Look below for the line that contains "mk_mm (pages s) (cells s) a", then copy it and each following line exactly, through and including the line that contains "Definition page_to_virt (p".
-*-
(* ===== verification/Buddy.v ===== *)
(** * The physical page allocators ([Kernel/mm.c])

    One array of [struct page] describes the lower memory (below 640K,
    [mem_lower_map]) and the memory from 1M up ([mem_upper_map], which starts
    where the lower part ends).  A [struct page *] is modelled by its index
    relative to [mem_upper_map]; the lower part has negative indices.  The [list]
    field of the pages and the eleven heads of [mm_buddy_array] live in one heap
    of cells ([LinkedList]).

    Interrupts are off while the lists are manipulated ([local_irq_save]), so the
    operations are atomic and the flag itself is not modelled. *)

From stdpp Require Import functions.
From S2P Require Import Prelude LinkedList.

(** ** Data *)

Record page : Type := mk_page { flag : Z; count : Z; private : Z }.

(** Addresses of list cells. *)
Inductive cell : Type := Head (order : Z) | Cell (p : Z).
#[export] Instance cell_eq_dec : EqDecision cell.
Proof. solve_decision. Defined.
#[export] Program Instance cell_countable : Countable cell :=
  inj_countable' (λ c, match c with Head o => inl o | Cell p => inr p end)
    (λ s, match s with inl o => Head o | inr p => Cell p end) _.
Next Obligation. by intros []. Qed.

Record mm_buddy : Type := mk_buddy { order : Z; free_num : Z }.

Record mm : Type := mk_mm {
  pages : gmap Z page;
  cells : gmap cell (linked_list cell);
  mm_buddy_array : list mm_buddy;
  lowmem_pages : Z;          (** [mem_upper_map - mem_lower_map] *)
  buddy_map_base : Z;
  kern_mem_end : Z;          (** an address *)
}.

Definition BUDDY_CHUNK_NUM := 11.
Definition PAGE_SHIFT := 12.
Definition PAGE_SIZE := 4096.
Definition PAGE_RESVD := 8.
Definition PAGE_BUDDY := 16.

Definition set_pages (m : gmap Z page) (s : mm) : mm :=
  mk_mm m (cells s) (mm_buddy_array s) (lowmem_pages s) (buddy_map_base s) (kern_mem_end s).
Definition set_cells (c : gmap cell (linked_list cell)) (s : mm) : mm :=
  mk_mm (pages s) c (mm_buddy_array s) (lowmem_pages s) (buddy_map_base s) (kern_mem_end s).
Definition set_array (a : list mm_buddy) (s : mm) : mm :=
  mk_mm (pages s) (cells s) a (lowmem_pages s) (buddy_map_base s) (kern_mem_end s).

(** Accesses: a field of the page at [p], a list operation, [free_num += d]. *)
Definition page_at (p : Z) (s : mm) : outcome page := deref (pages s !! p).
Definition upd_page (p : Z) (f : page → page) (s : mm) : outcome mm :=
  pg ← page_at p s; Done (set_pages (<[p := f pg]> (pages s)) s).
Definition on_cells (f : gmap cell (linked_list cell) → outcome (gmap cell (linked_list cell)))
    (s : mm) : outcome mm :=
  c ← f (cells s); Done (set_cells c s).
Definition add_free_num (o d : Z) (s : mm) : outcome mm :=
  b ← deref (nthZ (mm_buddy_array s) o);
  Done (set_array (updZ (mm_buddy_array s) o (mk_buddy (order b) (u32 (free_num b + d)))) s).

(** [set_bit]/[clear_bit]/[get_bit] on the word [flag], for bit numbers below
    32. *)
Definition flag_set (nr : Z) (pg : page) : page :=
  mk_page (Z.setbit (flag pg) nr) (count pg) (private pg).
Definition flag_clear (nr : Z) (pg : page) : page :=
  mk_page (Z.clearbit (flag pg) nr) (count pg) (private pg).
Definition flag_get (nr : Z) (pg : page) : bool := Z.testbit (flag pg) nr.
Definition with_private (v : Z) (pg : page) : page := mk_page (flag pg) (count pg) (u32 v).
Definition with_count (v : Z) (pg : page) : page := mk_page (flag pg) (u32 v) (private pg).

(** Pointer arithmetic on [struct page *] is modulo 2^32 bytes, so an index is
    taken as a signed number. *)
Definition ptr_add (p idx : Z) : Z := p + s32 idx.

Definition page_to_virt (p : Z) : Z := u32 (Z.shiftl (u32 p) PAGE_SHIFT + 0xC0100000).
Definition virt_to_page (addr : Z) : Z := Z.shiftr (u32 (addr - 0xC0100000)) PAGE_SHIFT.

(** ** The buddy allocator *)

Definition buddy_init_page (p i : Z) (s : mm) : outcome mm :=
  s ← on_cells (list_init (Some (Cell p))) s;
  s ← upd_page p (with_count 0) s;
  s ← upd_page p (with_private i) s;
  upd_page p (flag_set PAGE_BUDDY) s.

Fixpoint foldM {A S} (f : A → S → outcome S) (xs : list A) (s : S) : outcome S :=
  match xs with [] => Done s | x :: xs => s ← f x s; foldM f xs s end.

Definition buddy_init (total_mem start end_ : Z) (s : mm) : outcome mm :=
  s ← foldM (λ i s,
        s ← (b ← deref (nthZ (mm_buddy_array s) i);
             Done (set_array (updZ (mm_buddy_array s) i (mk_buddy i 0)) s));
        on_cells (list_init (Some (Head i))) s) (seqZ 0 BUDDY_CHUNK_NUM) s;
  let i := BUDDY_CHUNK_NUM - 1 in
  s ← foldM (λ p, buddy_init_page p i) (seqZ start (end_ + 1 - start)) s;
  s ← on_cells (list_add (Head i) (Cell start)) s;
  let s := mk_mm (pages s) (cells s) (mm_buddy_array s) (lowmem_pages s)
             (Z.max start (end_ + 1)) (kern_mem_end s) in
  b ← deref (nthZ (mm_buddy_array s) i);
  Done (set_array (updZ (mm_buddy_array s) i
          (mk_buddy (order b) (Z.shiftr (Z.shiftr total_mem 2) i))) s).

Definition rmv_page_order (p : Z) (s : mm) : outcome mm :=
  s ← upd_page p (flag_clear PAGE_BUDDY) s;
  upd_page p (with_private 0) s.

Definition set_page_order (p o : Z) (s : mm) : outcome mm :=
  s ← upd_page p (with_private o) s;
  upd_page p (flag_set PAGE_BUDDY) s.

(** The [while (curr_order > order)] loop; [n] is [curr_order - order]. *)
Fixpoint expand_loop (n : nat) (p size curr_order : Z) (s : mm) : outcome mm :=
  match n with
  | O => Done s
  | S n =>
      let curr_order := curr_order - 1 in
      let size := Z.shiftr size 1 in
      s ← on_cells (list_add (Head curr_order) (Cell (p + size))) s;
      s ← add_free_num curr_order 1 s;
      s ← set_page_order (p + size) curr_order s;
      expand_loop n p size curr_order s
  end.

Definition expand (p order curr_order : Z) (s : mm) : outcome (Z * mm) :=
  let size := u32 (Z.shiftl 1 curr_order) in
  s ← (if curr_order =? BUDDY_CHUNK_NUM - 1
       then on_cells (list_add (Head curr_order) (Cell (p + size))) s
       else Done s);
  s ← expand_loop (Z.to_nat (curr_order - order)) p size curr_order s;
  Done (p, s).

(** [container_of(head.next, struct page, list)]; a head cell is no page. *)
Definition container_of (c : cell) : outcome Z :=
  match c with Cell p => Done p | Head _ => Fail BadPtr end.

(** The loop over [corder]; [n] is [BUDDY_CHUNK_NUM - corder]. *)
Fixpoint buddy_alloc_loop (n : nat) (order corder : Z) (s : mm) : outcome (option Z * mm) :=
  match n with
  | O => Done (None, s)
  | S n =>
      e ← list_is_empty (Head corder) (cells s);
      if (e : bool) then buddy_alloc_loop n order (corder + 1) s else
      c ← get_next (Head corder) (cells s);
      p ← container_of c;
      s ← on_cells (list_del (Cell p)) s;
      s ← rmv_page_order p s;
      s ← add_free_num corder (-1) s;
      '(p, s) ← expand p order corder s;
      Done (Some p, s)
  end.

Definition buddy_alloc (order : Z) (s : mm) : outcome (option Z * mm) :=
  buddy_alloc_loop (Z.to_nat (BUDDY_CHUNK_NUM - order)) order order s.

Definition page_in_buddy (p : Z) (s : mm) : outcome bool :=
  pg ← page_at p s; Done (flag_get PAGE_BUDDY pg).

Definition page_is_buddy (p order : Z) (s : mm) : outcome bool :=
  pg ← page_at p s;
  Done ((private pg =? u32 order) && flag_get PAGE_BUDDY pg && (count pg =? 0)).

Definition page_is_ok (p : Z) (s : mm) : outcome bool :=
  pg ← page_at p s; Done (negb (flag_get PAGE_RESVD pg)).

(** The merging loop of [buddy_free]; [n] is [BUDDY_CHUNK_NUM - 1 - order].  The
    result is the pair of [page_idx] and [order] at its exit. *)
Fixpoint buddy_free_loop (n : nat) (page_idx order : Z) (s : mm) : outcome (Z * Z * mm) :=
  match n with
  | O => Done (page_idx, order, s)
  | S n =>
      let buddy_idx := s32 (Z.lxor page_idx (Z.shiftl 1 order)) in
      let buddy := ptr_add (buddy_map_base s) buddy_idx in
      b ← page_is_buddy buddy order s;
      if negb b then Done (page_idx, order, s) else
      k ← page_is_ok buddy s;
      if negb k then Done (page_idx, order, s) else
      s ← on_cells (list_del (Cell buddy)) s;
      s ← add_free_num order (-1) s;
      s ← rmv_page_order buddy s;
      buddy_free_loop n (Z.land page_idx (u32 buddy_idx)) (order + 1) s
  end.

Definition buddy_free (p order : Z) (s : mm) : outcome mm :=
  let page_idx := u32 (p - buddy_map_base s) in
  '(page_idx, order, s) ← buddy_free_loop (Z.to_nat (BUDDY_CHUNK_NUM - 1 - order)) page_idx order s;
  let coalesced := ptr_add (buddy_map_base s) page_idx in
  s ← set_page_order coalesced order s;
  s ← on_cells (list_add (Head order) (Cell coalesced)) s;
  add_free_num order 1 s.

Definition alloc_pages_buddy (order : Z) (s : mm) : outcome (Z * mm) :=
  '(p, s) ← buddy_alloc order s;
  match p with
  | None => Done (0, s)
  | Some p =>
      s ← foldM (λ i, upd_page (p + i) (λ pg, with_count (count pg + 1) pg))
            (seqZ 0 (Z.shiftl 1 order)) s;
      Done (page_to_virt p, s)
  end.

(** The loop of [free_pages_buddy] over the pages of the block: [BUG] unless each
    [count] is 1. *)
Definition put_page_count (p : Z) (s : mm) : outcome mm :=
  pg ← page_at p s;
  _ ← assert_ (u32 (count pg - 1) =? 0);
  upd_page p (λ pg, with_count (count pg - 1) pg) s.

Definition free_pages_buddy (order addr : Z) (s : mm) : outcome mm :=
  if negb (Z.land addr 0xFFF =? 0) then Done s else
  let p := virt_to_page addr in
  b ← page_in_buddy p s;
  if (b : bool) then Done s else
  s ← foldM (λ i, put_page_count (p + i)) (seqZ 0 (Z.shiftl 1 order)) s;
  buddy_free p order s.
(* ===== verification/CString.v ===== *)
(** * The string library ([lib/string.c])

    Memory is a finite map from addresses to bytes; an access outside faults.  The
    string instructions of the inline assembly are modelled by what they do to the
    pointers and the memory: [lodsb]/[stosb]/[scasb] move forward by one byte, the
    [rep] copies move a unit of 1, 2 or 4 bytes at a time.  A loop that goes on until
    a NUL byte is bounded by the size of the memory, which it cannot outlive. *)

From S2P Require Import Prelude.

Notation bmem := (gmap Z Z).

Definition ld (m : bmem) (a : Z) : outcome Z := deref (m !! a).
Definition st (a v : Z) (m : bmem) : outcome bmem :=
  _ ← deref (m !! a); Done (<[a := u8 v]> m).
(** More iterations than there are bytes. *)
Definition mfuel (m : bmem) : nat := S (S (base.size m)).

(** ** Comparison *)

Fixpoint strcmp_loop (fuel : nat) (m : bmem) (p1 p2 : Z) : outcome Z :=
  match fuel with
  | O => Fail Diverge
  | S fuel =>
      c1 ← ld m p1;
      if c1 =? 0 then c2 ← ld m p2; Done (s32 (s8 c1 - s8 c2)) else
      c2 ← ld m p2;
      if negb (c2 =? 0) && (c1 =? c2) then strcmp_loop fuel m (p1 + 1) (p2 + 1)
      else Done (s32 (s8 c1 - s8 c2))
  end.
Definition strcmp (m : bmem) (s1 s2 : Z) : outcome Z :=
  if (s1 =? 0) || (s2 =? 0) then Done (-1) else strcmp_loop (mfuel m) m s1 s2.

(** [n] counts down and may be negative from the start ([ssize_t]). *)
Fixpoint strncmp_loop (fuel : nat) (m : bmem) (p1 p2 n : Z) : outcome Z :=
  match fuel with
  | O => Fail Diverge
  | S fuel =>
      if n =? 0 then c1 ← ld m p1; c2 ← ld m p2; Done (s32 (s8 c1 - s8 c2)) else
      c1 ← ld m p1;
      if c1 =? 0 then c2 ← ld m p2; Done (s32 (s8 c1 - s8 c2)) else
      c2 ← ld m p2;
      if negb (c2 =? 0) && (c1 =? c2) then strncmp_loop fuel m (p1 + 1) (p2 + 1) (n - 1)
      else Done (s32 (s8 c1 - s8 c2))
  end.
Definition strncmp (m : bmem) (s1 s2 n : Z) : outcome Z :=
  if (s1 =? 0) || (s2 =? 0) then Done (-1) else strncmp_loop (mfuel m) m s1 s2 n.

Fixpoint memcmp_loop (n : nat) (m : bmem) (p1 p2 : Z) : outcome Z :=
  match n with
  | O => Done 0
  | S n =>
      c1 ← ld m p1; c2 ← ld m p2;
      if c1 =? c2 then memcmp_loop n m (p1 + 1) (p2 + 1) else Done (c1 - c2)
  end.
Definition memcmp (m : bmem) (s1 s2 n : Z) : outcome Z := memcmp_loop (Z.to_nat n) m s1 s2.
(* ===== verification/Ext2Disk.v ===== *)
(** * The ext2 file system: device, blocks and inodes ([Kernel/ext2.c], [Kernel/io_dev.c])

    The device is a map from sector numbers to 512 bytes; a request that touches a
    sector which is not there fails with -1, as [sata_read_write] does, and a
    request that succeeds returns the bytes moved.  Structures on disk and their
    copies in memory are lists of bytes, their fields are read and written little
    endian at the offsets of [Include/kernel/ext2.h].  A fresh [kmalloc] buffer has
    contents the program does not choose ([junk]). *)

From S2P Require Import Prelude.

Notation buf := (list Z).

(** ** Fields of structures *)

Definition le_value (bs : buf) : Z := foldr (λ b acc, b + 256 * acc) 0 bs.
Fixpoint le_bytes (n : nat) (v : Z) : buf :=
  match n with O => [] | S n => u8 v :: le_bytes n (v / 256) end.
Definition get_le (n : nat) (off : Z) (b : buf) : outcome Z :=
  if (0 <=? off) && (off + Z.of_nat n <=? Z.of_nat (length b)) then
    Done (le_value (take n (drop (Z.to_nat off) b)))
  else Fail BadPtr.
Definition put_le (n : nat) (off v : Z) (b : buf) : outcome buf :=
  if (0 <=? off) && (off + Z.of_nat n <=? Z.of_nat (length b)) then
    Done (take (Z.to_nat off) b ++ le_bytes n v ++ drop (Z.to_nat off + n) b)
  else Fail BadPtr.
(** A get is the walk. *)
Lemma rw_get s inode n real r : full_disk (dsk s) → 0 <= n < trip → bmap s inode n = Some r →
  rw s inode n real false = Done (s32 r, s32 r, inode, s).
Proof.
  intros Hf Hn Hb. unfold ext2_inode_rw_real_block. unfold bmap, block_path in Hb. pose proof ends as He. pose proof one_pos as Hone.
  destruct (Z.ltb_spec n 12).
  { cbn [fst snd] in Hb. destruct (get_i_block inode n) as [v|]; [|done]. injection Hb as ->. by cbn [negb]. }
  destruct (range_cases n ltac:(lia)) as (-> & -> & -> & ->).
  destruct (Z.ltb_spec n sing).
  { cbn [fst snd] in Hb. destruct (get_i_block inode 12) as [v|] eqn:E; [|done]. get_step Hb.
    - by rewrite need_root_hole.
    - rewrite (need_root_go _ _ _ _ _ v) by done. cbn [and_then]. unfold and_then. rewrite bind_done.
      injection Hb as <-. by eapply last_entry_get. }
  destruct (Z.ltb_spec n doub).
  { rewrite (s32_small (n - sing)) by lia. cbn [fst snd] in Hb. destruct (get_i_block inode 13) as [v|] eqn:E; [|done].
    rewrite Z.mod_eq in Hb by lia. replace (one * ((n - sing) / one)) with ((n - sing) / one * one) in Hb by lia.
    get_step Hb; [by rewrite need_root_hole|]. rewrite (need_root_go _ _ _ _ _ v) by done.
    unfold and_then, and_go. rewrite !bind_done. get_step Hb.
    - by erewrite need_entry_hole by done.
    - erewrite need_entry_go by done. rewrite bind_done. injection Hb as <-. by eapply last_entry_get. }
  rewrite (proj2 (Z.ltb_lt n trip)) by lia. rewrite (s32_small (n - doub)) by lia. cbn [fst snd] in Hb.
  destruct (get_i_block inode 14) as [v|] eqn:E; [|done].
  rewrite (Z.mod_eq _ one), (Z.mod_eq _ (one * one)) in Hb by nia.
  replace (one * one * ((n - doub) / (one * one))) with ((n - doub) / (one * one) * (one * one)) in Hb by lia.
  set (c := n - doub - (n - doub) / (one * one) * (one * one)) in *.
  replace (one * (c / one)) with (c / one * one) in Hb by lia.
  get_step Hb; [by rewrite need_root_hole|]. rewrite (need_root_go _ _ _ _ _ v) by done.
  unfold and_then, and_go. rewrite !bind_done.
  get_step Hb; [by erewrite need_entry_hole by done|]. erewrite need_entry_go by done. rewrite bind_done.
  get_step Hb; [by erewrite need_entry_hole by done|]. erewrite need_entry_go by done. rewrite bind_done.
  injection Hb as <-. by eapply last_entry_get.
Qed.
Lemma hello_ready : inode_ready hello_fs hello_st 2 hello_bgd hello_table.
Proof.
  split; try (vm_compute; intuition congruence).
  - intros k y. cbn [dsk hello_st]. unfold hello_disk. rewrite !lookup_insert_Some.
    intros Hk. repeat (destruct Hk as [[_ <-]|[_ Hk]]; [reflexivity|]). by rewrite lookup_empty in Hk.
Qed.

Lemma hello_geom : geom hello_fs ∧ map_geom hello_fs ∧ inode_geom hello_fs.
Proof. split; [split; reflexivity|]. split; [vm_compute; discriminate|]. repeat (split; [reflexivity|]). reflexivity. Qed.

Lemma hello_block0 : file_block hello_fs hello_st (inode_bytes hello_fs hello_table 2) 0 =
  Some ([72; 101; 108; 108; 111] ++ replicate 1019 0).
Proof.
  unfold file_block. assert (bmap hello_fs hello_st (inode_bytes hello_fs hello_table 2) 0 = Some 9) as -> by (vm_compute; reflexivity).
  cbn [Z.eqb]. rewrite decide_True by (split; [reflexivity|split; vm_compute; congruence]). vm_compute. reflexivity.
Qed.

Lemma ext2_read_correct_witness :
  let f := hello_file 1 in
  let count := Z.min 100 4 in
  ∃ out s', ext2_read hello_fs demo_junk [] 0 (0, 0) 7 0 f false 100 hello_st = Done (count, out, with_pos (1 + count) f, s') ∧
    Z.of_nat (length out) = count ∧
    ∀ i, 0 <= i < count → out !! Z.to_nat i = file_byte hello_fs hello_st (inode_bytes hello_fs hello_table 2) (1 + i).
Proof.
  refine (ext2_read_correct hello_fs demo_junk [] 0 (0, 0) 7 0 hello_st (hello_file 1) hello_bgd hello_table 100
    (proj1 hello_geom) demo_junk_ok (proj1 (proj2 hello_geom)) (proj2 (proj2 hello_geom)) hello_ready _ _ _ _ _).
  - split; discriminate.
  - reflexivity.
  - reflexivity.
  - reflexivity.
  - intros k Hk. change (0 <= k < 1) in Hk. assert (k = 0) as -> by lia. split; [reflexivity|].
    change (is_Some (file_block hello_fs hello_st (inode_bytes hello_fs hello_table 2) 0)). rewrite hello_block0. eexists. reflexivity.
Defined.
-*-
EXERCISE RESPONSE:
  mk_mm (pages s) (cells s) a (lowmem_pages s) (buddy_map_base s) (kern_mem_end s).

(** Accesses: a field of the page at [p], a list operation, [free_num += d]. *)
Definition page_at (p : Z) (s : mm) : outcome page := deref (pages s !! p).
Definition upd_page (p : Z) (f : page → page) (s : mm) : outcome mm :=
  pg ← page_at p s; Done (set_pages (<[p := f pg]> (pages s)) s).
Definition on_cells (f : gmap cell (linked_list cell) → outcome (gmap cell (linked_list cell)))
    (s : mm) : outcome mm :=
  c ← f (cells s); Done (set_cells c s).
Definition add_free_num (o d : Z) (s : mm) : outcome mm :=
  b ← deref (nthZ (mm_buddy_array s) o);
  Done (set_array (updZ (mm_buddy_array s) o (mk_buddy (order b) (u32 (free_num b + d)))) s).

(** [set_bit]/[clear_bit]/[get_bit] on the word [flag], for bit numbers below
    32. *)
Definition flag_set (nr : Z) (pg : page) : page :=
  mk_page (Z.setbit (flag pg) nr) (count pg) (private pg).
Definition flag_clear (nr : Z) (pg : page) : page :=
  mk_page (Z.clearbit (flag pg) nr) (count pg) (private pg).
Definition flag_get (nr : Z) (pg : page) : bool := Z.testbit (flag pg) nr.
Definition with_private (v : Z) (pg : page) : page := mk_page (flag pg) (count pg) (u32 v).
Definition with_count (v : Z) (pg : page) : page := mk_page (flag pg) (u32 v) (private pg).

(** Pointer arithmetic on [struct page *] is modulo 2^32 bytes, so an index is
    taken as a signed number. *)
Definition ptr_add (p idx : Z) : Z := p + s32 idx.

Definition page_to_virt (p : Z) : Z := u32 (Z.shiftl (u32 p) PAGE_SHIFT + 0xC0100000).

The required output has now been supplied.